**Your goal**
Starting with the line that holds "give is an input", copy out each remaining line of the listing below, up to and including the last one, and include nothing else.
Entries supplied section start
(** * ConfigInstance: the reactive configuration store of [extension-dl/src/config.ts]

    A shallow embedding of the class [ConfigInstance] and of the three
    synchronisation handlers it installs (the [chrome.storage.onChanged]
    handler of the constructor and the interval callbacks of [syncConfig] and
    [syncConfigBackground]), followed by the properties of its
    change-propagation logic.

    Modelling conventions.
    - A [ConfigObject] is a plain JavaScript object used as a string-keyed
      map of primitives.  Its own properties are kept as an association list
      in the order in which [Object.keys] enumerates them (array-index keys
      first, in ascending order, then the other keys in creation order); the
      order is observable through the sequence of listener calls.  A read
      [obj[key]] that finds no own property falls back to the members that
      every plain object inherits from [Object.prototype].
    - The exported object [defaultConfig] is shared: [loadFromStorage] may
      make it the map of the instance, and [set] then writes into it.  The
      instance is therefore wrapped in a [Module] that tracks that object.
    - A JavaScript [number] is an IEEE-754 double, [spec_float]; [===] on
      numbers is [SFeqb], so [NaN !== NaN] and [+0 === -0].
    - Functions handed to the store (listeners and predicates) are opaque:
      a function object is represented by its identity, and calling it is
      recorded in a trace of [Call]s.  Callbacks are assumed to return
      normally and not to re-enter the store. *)

From Stdlib Require Import Floats.SpecFloat Strings.Ascii NArith.
From stdpp Require Import base option list strings gmap.

Open Scope string_scope.
Open Scope list_scope.

(** ** JavaScript values and strict equality *)

(** [type ConfigData = string | boolean | number] *)
Inductive ConfigData : Type :=
  | CString (s : string)
  | CBoolean (b : bool)
  | CNumber (n : spec_float).

(** The value of an own property of a [ConfigObject], if there is one:
    [None] stands for [undefined]. *)
Definition Value : Type := option ConfigData.

(** The own property names of [Object.prototype] (ECMAScript, Annex B
    included).  Every plain object, and so [this.config], [this.listeners]
    and every snapshot, inherits these members. *)
Definition Object_prototype_names : list string :=
  ["constructor"; "__defineGetter__"; "__defineSetter__"; "hasOwnProperty";
   "__lookupGetter__"; "__lookupSetter__"; "isPrototypeOf";
   "propertyIsEnumerable"; "toString"; "valueOf"; "__proto__";
   "toLocaleString"].
(** * The Aquarium builder of packer-plugin-aquarium: allocation, build and
      teardown workflow.

    A shallow embedding of the builder's step sequence
    ([builder/aquarium/*.go] and the earlier revisions of the same steps that
    the repository still carries) together with the properties that the
    specification states about it.

    Conventions of the embedding:
    - the remote fleet service, the clock and the two SDK steps (remote shell
      connection, provisioning hook) are the environment: every answer they
      give is an input of the step that asks for it;
    - every request a step sends through the API client is appended to the
      [calls] log of the world, every [ui.Say]/[ui.Error]/[ui.Message] line
      to its [ui] log;
    - a Go panic (a failed type assertion on a missing state key, a nil
      dereference) is the result [None];
    - a polling loop [for { select { case <-timeoutCtx.Done(): ...
      case <-ticker.C: ... } }] takes the list of ticks that the [select]
      statement hands to the loop before it takes the [Done] case: the
      deadline of [context.WithTimeout] always fires, so the end of the list
      is the [Done] case. *)

From Stdlib Require Import ZArith Lia Bool Ascii String.
From Stdlib Require Import Numbers.DecimalString DecimalPos DecimalZ.
From stdpp Require Import base option list strings gmap.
Entries supplied section end
**Written answer**
      give is an input of the step that asks for it;
    - every request a step sends through the API client is appended to the
      [calls] log of the world, every [ui.Say]/[ui.Error]/[ui.Message] line
      to its [ui] log;
    - a Go panic (a failed type assertion on a missing state key, a nil
      dereference) is the result [None];
    - a polling loop [for { select { case <-timeoutCtx.Done(): ...
      case <-ticker.C: ... } }] takes the list of ticks that the [select]
      statement hands to the loop before it takes the [Done] case: the
      deadline of [context.WithTimeout] always fires, so the end of the list
      is the [Done] case. *)

From Stdlib Require Import ZArith Lia Bool Ascii String.
From Stdlib Require Import Numbers.DecimalString DecimalPos DecimalZ.
From stdpp Require Import base option list strings gmap.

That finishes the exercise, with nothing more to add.